The call, which Lammy described as “robust” but “agreeable”, comes after Downing Street hit out at “people trying to interfere in our democracy and seeking to stir up division”. A No 10 spokesman said the Nowak family had made clear they did not want his death used “to create further division”.
The row has been fuelled by the release of bodycam footage showing police handcuffing Nowak as he lay dying after Digwa falsely claimed to be the victim of a racist attack. The Independent Office for Police Conduct is investigating the officers’ behaviour, and an inquest jury is to consider next year whether any “act or omission” by police contributed to his death.
The debate has also touched on knife laws. Lammy said Sikhs’ “privilege” to carry a blade for religious reasons “can be taken away” if it no longer commands public confidence, but noted there was “doubt as to whether this was religious” in Digwa’s case. He compared the privilege to the ability to watch from the public gallery of the House of Commons without glass – a freedom withdrawn due to “very poor behaviour”.

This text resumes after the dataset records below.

(* ===== verification/KafkaBroker.v ===== *)
(** * What a broker promises

    The log of a partition as a list of record batches, the Fetch request and
    reply as Kafka documents them, and the class [Broker]: the log only grows, and
    a fetch answers with the bytes of the log from the batch that holds the
    requested offset on, cut anywhere. *)

From S2P Require Import Prelude Bytes KafkaWire KafkaWireInv KafkaClient KafkaReplies.

Open Scope Z_scope.

(** ** Readers that may fail *)

(** [gives m enc o]: where [enc] stands, [m] reads it to [o], or fails. *)
Definition gives {A} (m : rd A) (enc : bytes) (o : option A) : Prop :=
  match o with
  | Some a => reads m enc a
  | None => forall pre post, size (pre ++ enc ++ post) < 2 ^ 62 ->
      (m (pre ++ enc ++ post) (size pre)).2 = RFalse
  end.

Lemma gives_bind {A B} (m : rd A) (f : A -> rd B) e1 e2 a o :
  reads m e1 a -> gives (f a) e2 o -> gives (rbind m f) (e1 ++ e2) o.
Proof.
  intros H1 H2. destruct o as [b|]; [by eapply reads_bind|]. intros pre post Hs. unfold rbind.
  rewrite <- (app_assoc e1) in *. rewrite (H1 pre (e2 ++ post)) by done. specialize (H2 (pre ++ e1) post).
  rewrite <- (app_assoc pre) in H2. rewrite <- size_app. by apply H2.
Qed.

Lemma gives_bind_option {A B} (m : rd A) (f : A -> rd B) e1 e2 o (g : A -> option B) :
  gives m e1 o -> (forall a, o = Some a -> gives (f a) e2 (g a)) -> gives (rbind m f) (e1 ++ e2) (o ≫= g).
Proof.
  intros H1 H2. destruct o as [a|]; [by eapply gives_bind; [exact H1|apply H2]|].
  intros pre post Hs. unfold rbind. rewrite <- (app_assoc e1) in *. specialize (H1 pre (e2 ++ post) Hs).
  destruct (m _ _) as [pos r]. cbn in H1. by subst r.
Qed.

Lemma gives_require (b : bool) {A} (f : rd A) enc o :
  (b = true -> gives f enc o) -> gives (rbind (require b) (fun _ => f)) enc (if b then o else None).
Proof. destruct b; [|done]. intros H. specialize (H eq_refl). destruct o; exact H. Qed.

(** A fold that may fail. *)
Definition ofold {A X} (step : A -> X -> option A) (xs : list X) (o : option A) : option A :=
  foldl (fun o x => o ≫= fun a => step a x) o xs.

Lemma ofold_None {A X} (step : A -> X -> option A) xs : ofold step xs None = None.
Proof. by induction xs. Qed.

Lemma gives_rtimes {A X} (body : A -> rd A) (enc : X -> bytes) (step : A -> X -> option A) xs a :
  (forall x a, x ∈ xs -> gives (body a) (enc x) (step a x)) ->
  gives (rtimes (length xs) body a) (concat (map enc xs)) (ofold step xs (Some a)).
Proof.
  revert a. induction xs as [|x xs IH]; intros a H; [apply reads_ret|]. cbn [length rtimes map concat].
  change (ofold step (x :: xs) (Some a)) with (ofold step xs (step a x)).
  replace (ofold step xs (step a x)) with (step a x ≫= fun b => ofold step xs (Some b))
    by (destruct (step a x); [done|symmetry; apply ofold_None]).
  apply gives_bind_option; [apply H; by left|]. intros b _. apply IH. intros y c Hy. apply H. by right.
Qed.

Lammy acknowledged he and Vance “remain colleagues and friends” despite the disagreement. The pair’s unlikely friendship began when Lammy was an opposition MP and Vance had just been elected to the US Senate, and Vance and his family stayed at Lammy’s grace-and-favour home last summer.
But the deputy prime minister made clear he would not back down. “I disagree with him,” he said. “This has got nothing to do with mass migration.”